Below are records; reproduce exactly the lines from the one that has "node = Some pid ∧" through the one that has "unfold selectedProcessPid. destruct", ends included, and nothing more.

[Extracted records]
# # # # #

(* ===== verification/ListPages.v ===== *)
(** * The list pages

    Models the query strings of frontend/src/pages/{AlertsPage,EndpointsPage,
    EventsPage,IncidentsPage,ArchivesPage}.tsx: what each page refuses, the query
    it sends, how sorting rewrites the query string, and the archive page's dates
    and restore request. Fetching and markup are not modelled. *)

From S2P Require Import Prelude JsNumber JsDate Json Url Contracts UrlState Auth.

#[local] Open Scope list_scope.
#[local] Open Scope Z_scope.

Inductive EndpointSortBy := EndpointSort_riskScore | EndpointSort_lastSeenAt | EndpointSort_registeredAt.
#[export] Instance EndpointSortBy_eq_dec : EqDecision EndpointSortBy.
Proof. solve_decision. Defined.
#[export] Instance EndpointSortBy_literal : Literal EndpointSortBy.
Proof.
  refine {| lit_name o := match o with EndpointSort_riskScore => u! "riskScore" | EndpointSort_lastSeenAt => u! "lastSeenAt"
                                     | EndpointSort_registeredAt => u! "registeredAt" end;
            lit_values := [EndpointSort_riskScore; EndpointSort_lastSeenAt; EndpointSort_registeredAt] |}; literal_laws.
Defined.

Definition ALERT_STATUSES : list AlertStatus := [Alert_OPEN; Alert_IN_PROGRESS; Alert_RESOLVED].
Definition SEVERITIES : list Severity := [Severity_LOW; Severity_MEDIUM; Severity_HIGH; Severity_CRITICAL].
Definition ALERT_SORT_FIELDS : list AlertSortBy :=
  [AlertSort_priority; AlertSort_detectedAt; AlertSort_severity; AlertSort_riskScore; AlertSort_status].
Definition SORT_ORDERS : list SortOrder := [Order_asc; Order_desc].
Definition ENDPOINT_STATUSES : list EndpointStatus := [Endpoint_ONLINE; Endpoint_OFFLINE; Endpoint_RETIRED].
Definition OS_TYPES : list OsType := [Os_WINDOWS; Os_MACOS].
Definition ENDPOINT_RISK_LEVELS : list RiskLevel := [Risk_LOW; Risk_MEDIUM; Risk_HIGH; Risk_CRITICAL].
Definition ENDPOINT_SORT_FIELDS : list EndpointSortBy :=
  [EndpointSort_riskScore; EndpointSort_lastSeenAt; EndpointSort_registeredAt].
Definition EVENT_TYPES : list EventType :=
  [Ev_PROCESS_EXECUTION; Ev_NETWORK_CONNECTION; Ev_FILE_EVENT; Ev_DNS_QUERY; Ev_L7_EVENT].
Definition DETAIL_FILTERS : list ustring :=
  [u! "processName"; u! "filePath"; u! "domain"; u! "remoteIp"; u! "dnsQuery"; u! "l7Protocol"].
Definition INCIDENT_STATUSES : list IncidentStatus := [Incident_OPEN; Incident_CLOSED].
Lemma matches_iff sel investigation item :
  selectionMatchesTimelineItem (Some sel) investigation item = true ↔
  (∃ node, node ∈ inv_nodes investigation ∧ node_nodeId node ∈ selectionNodeIds (Some sel) investigation ∧
     nodeMatchesTimeline node item = true) ∨
  (∃ edge, selectedEdge (Some sel) investigation = Some edge ∧ edgeMatchesTimeline edge item = true).
Proof.
  cbn [selectionMatchesTimelineItem]. rewrite orb_true_iff, js_some_true. f_equiv.
  - split; [intros (n & [Hin Hid]%js_filter_elem & Hm)|intros (n & Hin & Hid & Hm)]; exists n.
    + breflect. done.
    + split; [|done]. apply js_filter_elem. split; [done|]. by apply bool_decide_eq_true.
  - destruct (selectedEdge (Some sel) investigation) as [e|].
    + split; [intros ?; by exists e|intros (? & [= ->] & ?); done].
    + split; [done|intros (? & [=] & _)].
Qed.

Lemma process_of_selection sel investigation pid :
  selectedProcessPid sel (Some investigation) = Some pid →
  ∃ node, node ∈ inv_nodes investigation ∧ node_nodeType node = Node_PROCESS ∧ node_pid node = Some pid ∧
    node_nodeId node ∈ selectionNodeIds sel investigation.
Proof.
  unfold selectedProcessPid. destruct (selectedNode _ _) as [n|] eqn:E; [|by apply first_pid_Some].
  apply selected_node_ids in E as [Hin Hids]. case_bool_decide as Hty; [|by apply first_pid_Some].
  intros Hp. exists n. rewrite Hids. split_and!; [done..|set_solver].
Qed.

# # # # #

Answer space:
  ∃ node, node ∈ inv_nodes investigation ∧ node_nodeType node = Node_PROCESS ∧ node_pid node = Some pid ∧
    node_nodeId node ∈ selectionNodeIds sel investigation.
Proof.
  unfold selectedProcessPid. destruct (selectedNode _ _) as [n|] eqn:E; [|by apply first_pid_Some].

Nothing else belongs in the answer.